A wallet that has sent money to the queried entity is a 'funder'
"""
how_many_funders: int
how_many_bad_funders: int
bad_funder_details: List[ScammyNeighborDetails]
class BadZeroValuedTxs(RiskElaboration):
"This class shows that the queried entity has had one or more zero-valued transactions with a scammer."
how_many_neighbors: int
how_many_bad_neighbors: int
bad_neighbor_details: List[Dict[str,str]]
Date verification is also important, as newly created entities tend to not have as much known about them or credit history.
class VerifiedDates(RiskElaboration):
verified_dates: List[VerifiedDate]
class VerifiedDate:
date: str
source: str
weight: float
We ask that you generally not generate more than 30 queries per minute.
95% of addresses will be queried in roughly 1 second or under.
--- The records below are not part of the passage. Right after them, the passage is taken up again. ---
Lemma caught_after_write {A} (history : list value) (m : M A) (h : error -> M A)
    (w : Browser) :
  keeps_storage m -> (forall e, keeps_storage (h e)) ->
  historySlot
    (fst (try_catch (bind (History.writeHistory history) (fun _ => m)) h w))
  = Some (JS.JSON_stringify (VArr history)).
Proof.
  intros Hm Hh. unfold try_catch.
  pose proof (written_then history m w Hm) as Hw.
  destruct (bind (History.writeHistory history) (fun _ => m) w) as [w' [a | e]];
    simpl in *; [exact Hw | rewrite Hh; exact Hw].
Qed.

Lemma try_catch_bind_eval {A B} (r : result A) (f : A -> M B) (h : error -> M B)
    (w : Browser) :
  try_catch (bind (eval r) f) h w
  = match r with
    | Normal a => try_catch (f a) h w
    | Throw e => h e w
    end.
Proof. destruct r; reflexivity. Qed.

Lemma try_catch_bind_readHistory {B} (f : value -> M B) (h : error -> M B)
    (w : Browser) :
  try_catch (bind History.readHistory f) h w
  = match slot_value (historySlot w) with
    | Normal history => try_catch (f history) h w
    | Throw e => h e w
    end.
Proof.
  unfold try_catch. rewrite bind_readHistory.
  destruct (slot_value (historySlot w)); reflexivity.
Qed.

Ltac step_try :=
  first [ rewrite try_catch_bind_readHistory | rewrite try_catch_bind_eval ];
  match goal with
  | |- historySlot (fst (match ?r with Normal _ => _ | Throw _ => _ end)) = _ =>
      destruct r; cbn [rbind storage_after fst snd]; [| reflexivity]
  end.

Lemma syncHistoryFromServer_storage (answer : fetched) (w : Browser) :
  historySlot (fst (syncHistoryFromServer answer w))
  = storage_after w
      match answer with
      | Rejected | Response false _ => Throw TypeError
      | Response true body =>
          let? data := JS.JSON_parse body in
          let? history := slot_value (historySlot w) in
          merged data history
      end.
Proof.
  unfold History.syncHistoryFromServer, merged.
  destruct answer as [| [|] body]; cbn [negb storage_after]; try reflexivity.
  do 8 step_try.
  apply caught_after_write; [apply updateHistoryDisplay_keeps | intro; apply keeps_ret].
Qed.

Lemma importHistory_storage (file : text) (w : Browser) :
  historySlot (fst (importHistory (Some file) w))
  = storage_after w
      (let? parsed := JS.JSON_parse file in
       let? items := JS.as_array parsed in
       let? history := slot_value (historySlot w) in
       imported items history).
Proof.
  unfold History.importHistory, imported.
  step_try.
  destruct a; cbn [JS.isArray negb JS.as_array rbind storage_after];
    try reflexivity.
  rewrite try_catch_bind_eval.
  do 5 step_try.
  apply caught_after_write.
  - apply keeps_bind; [apply updateHistoryDisplay_keeps | intro].
    apply keeps_write. intro; reflexivity.
  - intro. apply keeps_write. intro; reflexivity.
Qed.

(** ** Records, their ids and their order *)

Lemma get_field (k : string) (e : value) :
  e <> VNull -> JS.get (Some e) k = Normal (field k e).
Proof.
  intros He. unfold field.
  destruct e; try reflexivity; try contradiction;
    simpl; destruct (String.eqb k "length"); reflexivity.
Qed.

Lemma field_not_null (k : string) (e : value) (v : value) :
  field k e = Some v -> e <> VNull.
Proof. intros H ->. discriminate H. Qed.

Lemma time_not_null (e : value) (x : Z) : time e = Some x -> e <> VNull.
Proof.
  unfold Store.time. intros H ->. discriminate H.
Qed.

Lemma hasValidTime_time (e : value) :
  hasValidTime e -> exists x, time e = Some x.
Proof.
  intros (t & x & Ht & _ & Hx). exists x. unfold Store.time. rewrite Ht. exact Hx.
Qed.

Lemma notOlder_trans (a b c : value) : notOlder a b -> notOlder b c -> notOlder a c.
Proof.
  intros (x & y & Ha & Hb & Hxy) (y' & z & Hb' & Hc & Hyz).
  rewrite Hb in Hb'. injection Hb' as <-.
  exists x, z. repeat split; [assumption | assumption | lia].
Qed.

Lemma byTimestamp_times (a b : value) (x y : Z) :
  time a = Some x -> time b = Some y ->
  History.byTimestamp Date_time a b = Normal (Some (y - x)%Z).
Proof.
  intros Ha Hb. unfold History.byTimestamp.
  rewrite (get_field "timestamp" b (time_not_null b y Hb)).
  rewrite (get_field "timestamp" a (time_not_null a x Ha)).
  cbn [rbind]. unfold Store.time in Ha, Hb. rewrite Ha, Hb. reflexivity.
Qed.

(** ** The sort *)

Lemma insertSorted_Permutation (a : value) (l s : list value) :
  insertSorted a l = Normal s -> Permutation s (a :: l).
Proof.
  revert s. induction l as [| b rest IH]; intros s H; simpl in H.
  - injection H as <-. apply Permutation_refl.
  - destruct (History.byTimestamp Date_time a b) as [c | e]; [| discriminate].
    cbn [rbind] in H. destruct (History.comes_after c).
    + destruct (insertSorted a rest) as [rest' | e]; [| discriminate].
      cbn [rbind] in H. injection H as <-.
      apply Permutation_trans with (b :: a :: rest).
      * apply perm_skip. now apply IH.
      * apply perm_swap.
    + injection H as <-. apply Permutation_refl.
Qed.

Lemma sort_Permutation (l s : list value) :
  sort l = Normal s -> Permutation s l.
Proof.
  revert s. induction l as [| a rest IH]; intros s H; simpl in H.
  - injection H as <-. apply perm_nil.
  - destruct (sort rest) as [sorted | e]; [| discriminate].
    cbn [rbind] in H. apply insertSorted_Permutation in H.
    apply Permutation_trans with (a :: sorted); [exact H |].
    apply perm_skip. now apply IH.
Qed.

(** An element at least as recent as the head of a list goes in front. *)
Lemma insertSorted_front (a : value) (l : list value) :
  (forall h rest, l = h :: rest -> notOlder a h) ->
  insertSorted a l = Normal (a :: l).
Proof.
  intros H. destruct l as [| h rest]; [reflexivity |].
  destruct (H h rest eq_refl) as (x & y & Ha & Hh & Hle).
  simpl. rewrite (byTimestamp_times a h x y Ha Hh). cbn [rbind History.comes_after].
  destruct (Z.ltb_spec 0 (y - x)); [lia | reflexivity].
Qed.

Lemma insertSorted_newestFirst (a : value) (l : list value) :
  timed a -> Forall timed l -> newestFirst l ->
  exists s, insertSorted a l = Normal s /\ newestFirst s.
Proof.
  intros [x Ha]. induction l as [| b rest IH]; intros Ht Hl.
  - exists [a]. split; [reflexivity |]. repeat constructor.
  - apply StronglySorted_inv in Hl as [Hrest Hb].
    apply Forall_cons_iff in Ht as [[y Hy] Ht].
    simpl. rewrite (byTimestamp_times a b x y Ha Hy).
    cbn [rbind History.comes_after].
    destruct (Z.ltb_spec 0 (y - x)) as [Hlt | Hge].
    + destruct (IH Ht Hrest) as (rest' & Hins & Hsorted). rewrite Hins.
      cbn [rbind]. exists (b :: rest'). split; [reflexivity |].
      constructor; [exact Hsorted |].
      apply insertSorted_Permutation in Hins.
      apply (Permutation_Forall (Permutation_sym Hins)).
      constructor; [| exact Hb].
      exists y, x. repeat split; [assumption | assumption | lia].
    + exists (a :: b :: rest). split; [reflexivity |].
      assert (Hab : notOlder a b).
      { exists x, y. repeat split; [assumption | assumption | lia]. }
      constructor; [constructor; assumption |].
      constructor; [exact Hab |].
      eapply Forall_impl; [| exact Hb].
      intros c Hc. exact (notOlder_trans a b c Hab Hc).
Qed.

Lemma sort_newestFirst (l : list value) :
  Forall timed l ->
  exists s, sort l = Normal s /\ newestFirst s /\ Permutation s l.
Proof.
  induction l as [| a rest IH]; intros Ht.
  - exists []. repeat split; constructor.
  - apply Forall_cons_iff in Ht as [Ha Ht].
    destruct (IH Ht) as (sorted & Hs & Hsorted & Hperm).
    assert (Ht' : Forall timed sorted).
    { exact (Permutation_Forall (Permutation_sym Hperm) Ht). }
    destruct (insertSorted_newestFirst a sorted Ha Ht' Hsorted) as (s & Hins & Hn).
    exists s. simpl. rewrite Hs. cbn [rbind]. repeat split; try assumption.
    apply insertSorted_Permutation in Hins.
    apply Permutation_trans with (a :: sorted); [exact Hins |].
    now apply perm_skip.
Qed.

(** Sorting a list that starts with entries already newest first, none
    of them older than any entry after them, leaves that prefix where
    it is. *)
Lemma sort_sorted_prefix (prefix rest sorted : list value) :
  newestFirst prefix ->
  (forall p q, In p prefix -> In q rest -> notOlder p q) ->
  sort rest = Normal sorted ->
  sort (prefix ++ rest) = Normal (prefix ++ sorted).
Proof.
  intros Hp Hle Hs. induction prefix as [| a prefix IH]; [exact Hs |].
  apply StronglySorted_inv in Hp as [Hp Ha].
  simpl. rewrite IH; [| exact Hp | intros p q Hin; apply Hle; now right].
  cbn [rbind]. apply insertSorted_front.
  intros h tail Hh. destruct prefix as [| b prefix]; simpl in Hh.
  - apply (Hle a h); [now left |].
    apply (Permutation_in h (sort_Permutation _ _ Hs)).
    rewrite Hh. now left.
  - injection Hh as <- _. now inversion Ha.
Qed.

(** ** Capacity *)

Ltac invert_chain H :=
  repeat match type of H with
         | rbind ?r _ = Normal _ =>
             let E := fresh "E" in
             destruct r eqn:E; cbn [rbind] in H; [| discriminate H]
         end.

Lemma stored_written (w w' : Browser) (written : result (list value)) :
  historySlot w' = storage_after w written ->
  stored w' = match written with
              | Normal history => Some (map JS.jsonRoundTrip history)
              | Throw _ => stored w
              end.
Proof.
  intros H. unfold stored. rewrite H. destruct written; reflexivity.
Qed.

Lemma stored_slot_value (w : Browser) (items : list value) :
  stored w = Some items -> slot_value (historySlot w) = Normal (VArr items).
Proof.
  unfold stored. destruct (slot_value (historySlot w)) as [[] | ]; try discriminate.
  now intros [= ->].
Qed.

Lemma saved_length (response : value) (items kept : list value) :
  saved response (VArr items) = Normal kept ->
  List.length items <= 100 -> List.length kept <= 100.
Proof.
  unfold saved. intros H Hlen. invert_chain H. injection E0 as <-.
  injection H as <-. cbn [List.length].
  destruct (Nat.ltb_spec 100 (S (List.length items))) as [Hgt | Hle].
  - change (List.length (removelast (a :: items)) <= 100).
    rewrite removelast_firstn_len, length_firstn. simpl in *. lia.
  - exact Hle.
Qed.

Lemma saved_firstn (response : value) (items kept : list value) :
  saved response (VArr items) = Normal kept ->
  exists record n,
    History.recordOf (Some response) = Normal record /\
    kept = firstn n (record :: items).
Proof.
  unfold saved. intros H.
  destruct (History.recordOf (Some response)) as [record | e]; [| discriminate].
  cbn [rbind JS.as_array] in H. exists record.
  destruct (100 <? List.length (record :: items))%nat.
  - exists (pred (List.length (record :: items))). split; [reflexivity |].
    rewrite <- removelast_firstn_len. congruence.
  - exists (List.length (record :: items)). split; [reflexivity |].
    rewrite firstn_all. congruence.
Qed.

Lemma ids_of_map (l : list value) (ids : list (option value)) :
  History.ids_of l = Normal ids -> ids = map idOf l.
Proof.
  revert ids. induction l as [| e rest IH]; intros ids H;
    cbn [History.ids_of] in H.
  - now injection H as <-.
  - invert_chain H. injection H as <-. simpl. f_equal.
    + unfold idOf, field. now rewrite E.
    + now apply IH.
Qed.

Lemma merged_inv (data : value) (items kept : list value) :
  merged data (VArr items) = Normal kept ->
  exists entries pushed sorted,
    JS.get (Some data) "entries" = Normal (Some (VArr entries)) /\
    History.ids_of items = Normal (map idOf items) /\
    History.newFromServer (map idOf items) entries = Normal pushed /\
    sort (items ++ pushed) = Normal sorted /\
    kept = firstn 100 sorted.
Proof.
  unfold Store.merged. cbn [JS.as_array rbind]. intros H.
  destruct (History.ids_of items) as [ids | e] eqn:Eids; [| discriminate].
  pose proof (ids_of_map _ _ Eids) as ->. cbn [rbind] in H.
  destruct (JS.get (Some data) "entries") as [list | e]; [| discriminate].
  cbn [rbind] in H.
  destruct list as [[| | | | entries |] |]; try discriminate.
  cbn [JS.as_array rbind] in H.
  destruct (History.newFromServer (map idOf items) entries) as [pushed | e] eqn:Ep;
    [| discriminate]. cbn [rbind] in H.
  destruct (sort (items ++ pushed)) as [sorted | e] eqn:Es; [| discriminate].
  cbn [rbind] in H.
  exists entries, pushed, sorted. repeat split; congruence.
Qed.

Lemma merged_firstn (data history : value) (kept : list value) :
  merged data history = Normal kept -> exists sorted, kept = firstn 100 sorted.
Proof.
  unfold Store.merged. intros H. invert_chain H. injection H as <-. now eexists.
Qed.

Lemma imported_firstn (items : list value) (history : value) (kept : list value) :
  imported items history = Normal kept -> exists sorted, kept = firstn 100 sorted.
Proof.
  unfold Store.imported. intros H. invert_chain H. injection H as <-. now eexists.
Qed.

Lemma within_capacity_written (w w' : Browser) (written : result (list value)) :
  within_capacity w ->
  historySlot w' = storage_after w written ->
  (forall kept, written = Normal kept -> List.length kept <= 100) ->
  within_capacity w'.
Proof.
  intros Hw Hslot Hlen. unfold within_capacity.
  rewrite (stored_written w w' written Hslot).
  destruct written as [kept | e]; [| exact Hw].
  exists (map JS.jsonRoundTrip kept). split; [reflexivity |].
  rewrite length_map. now apply Hlen.
Qed.

Lemma insert_within_capacity (op : insertion) (w : Browser) :
  within_capacity w -> within_capacity (insert_with op w).
Proof.
  intros Hw. pose proof Hw as (items & Hitems & Hlen).
  apply stored_slot_value in Hitems.
  destruct op as [response | answer | [file |]]; cbn [Store.insert_with].
  - eapply within_capacity_written;
      [exact Hw | apply saveToHistory_storage |].
    rewrite Hitems. cbn [rbind]. intros kept Hk.
    exact (saved_length response items kept Hk Hlen).
  - eapply within_capacity_written;
      [exact Hw | apply syncHistoryFromServer_storage |].
    intros kept Hk. destruct answer as [| [|] body]; try discriminate.
    invert_chain Hk. apply merged_firstn in Hk as [sorted ->].
    apply firstn_le_length.
  - eapply within_capacity_written;
      [exact Hw | apply importHistory_storage |].
    intros kept Hk. invert_chain Hk. apply imported_firstn in Hk as [sorted ->].
    apply firstn_le_length.
  - exact Hw.
Qed.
Latency of up to 30 seconds is uncommon.
python3 -m januus_riskreport '{"eth_addresses":["0xebfe7a29ea17acb5f6f437e659bd2d472deedc54"]}' | jq .
Here is the full output of running the above command:
{
"explanation": "The following addresses of this entity were found to likely be a threat: 0xebfe7a29ea17acb5f6f437e659bd2d472deedc54",
"label": "is-threat",
"offsets": {
"combined_risk_offset": 28.995323,
"fraud_risk_offset": 5.7426276,
"lending_risk_offset": 12.905636,
"reputation_risk_offset": 57.705906
},
"risk_elaboration": {
"scam_history": [
{
"address": "0xebfe7a29ea17acb5f6f437e659bd2d472deedc54",
"blockchain": "ethereum",
"risk_factors": [
{
"actor_type": "terrorist",
"involved_risk_activity": {
"category_name": "terrorism",
"description": "Used by a terrorist or a terrorist organisation as means of payment.",
"rating": "high",
"sub_category": "terroristOrganisation"
},
"media_platform_used": "Unknown"
}
]
}
]
}
},
{
"explanation": "The entity has been associated with multiple dates between 2018-09-14 and 2022-07-26",
"label": "date-verification",
"offsets": {
"combined_risk_offset": -0.005976978,
"fraud_risk_offset": -0.5607944,
"lending_risk_offset": 0,
"reputation_risk_offset": -0.2928783
},
"risk_elaboration": {
"verified_dates": [
{
"date": "2018-09-14",
"source": "The day '0xebfe7a29ea17acb5f6f437e659bd2d472deedc54' was first seen on the blockchain.",
"weight": 0.456
},
{
"date": "2022-07-26",
"source": "The day '0xebfe7a29ea17acb5f6f437e659bd2d472deedc54' was last seen on the blockchain.",
"weight": 0.0327
}
]
}
},
{
"explanation": "The entity has received a total of $3078.355 from 2 scammer(s) or threat actor(s).",
"label": "funded-by-scammer",
"offsets": {
"combined_risk_offset": 33.522907,
"fraud_risk_offset": 64.81809,
"lending_risk_offset": 19.686096,
"reputation_risk_offset": 12.571773
},
"risk_elaboration": {
"how_many_funders": "45",
"how_many_scammy_funders": "2",
"scammy_funder_details": [
{
"recipient": "0xebfe7a29ea17acb5f6f437e659bd2d472deedc54",
"scammer_details": {
"address": "0xfbb1b73c4f0bda4f67dca266ce6ef42f520fbb98",
"blockchain": "ethereum",
"risk_factors": [
{
"actor_type": "scammer",
"involved_risk_activity": {
"category_name": "fraud",
"description": "Uses different fraud techniques to trick the victim into paying a certain amount of money to the actor.",
"rating": "moderate",
"sub_category": "scam"
},
"media_platform_used": "Unknown"
}
]
},
"sender": "0xfbb1b73c4f0bda4f67dca266ce6ef42f520fbb98",
"total_usd": 300.2535095214844
},
{
"recipient": "0xebfe7a29ea17acb5f6f437e659bd2d472deedc54",
"scammer_details": {
"address": "0x5baeac0a0417a05733884852aa068b706967e790",
"blockchain": "ethereum",
"risk_factors": [
{
"actor_type": "hacker",
"involved_risk_activity": {
"category_name": "hacking",
"description": "Exploit using the user's data",
"rating": "high",
"sub_category": "exploit"
},
"media_platform_used": "Unknown"
}
]
},
"sender": "0x5baeac0a0417a05733884852aa068b706967e790",
"total_usd": 2778.1015625
}
]
}
}
],
"risk_scores": {
"combined_risk": 92.51225,
"fraud_risk": 99.99992,
"lending_risk": 62.591732,
"reputation_risk": 99.9848
}
}
Now it's time to try it out! You're a true hero for making crypto safer.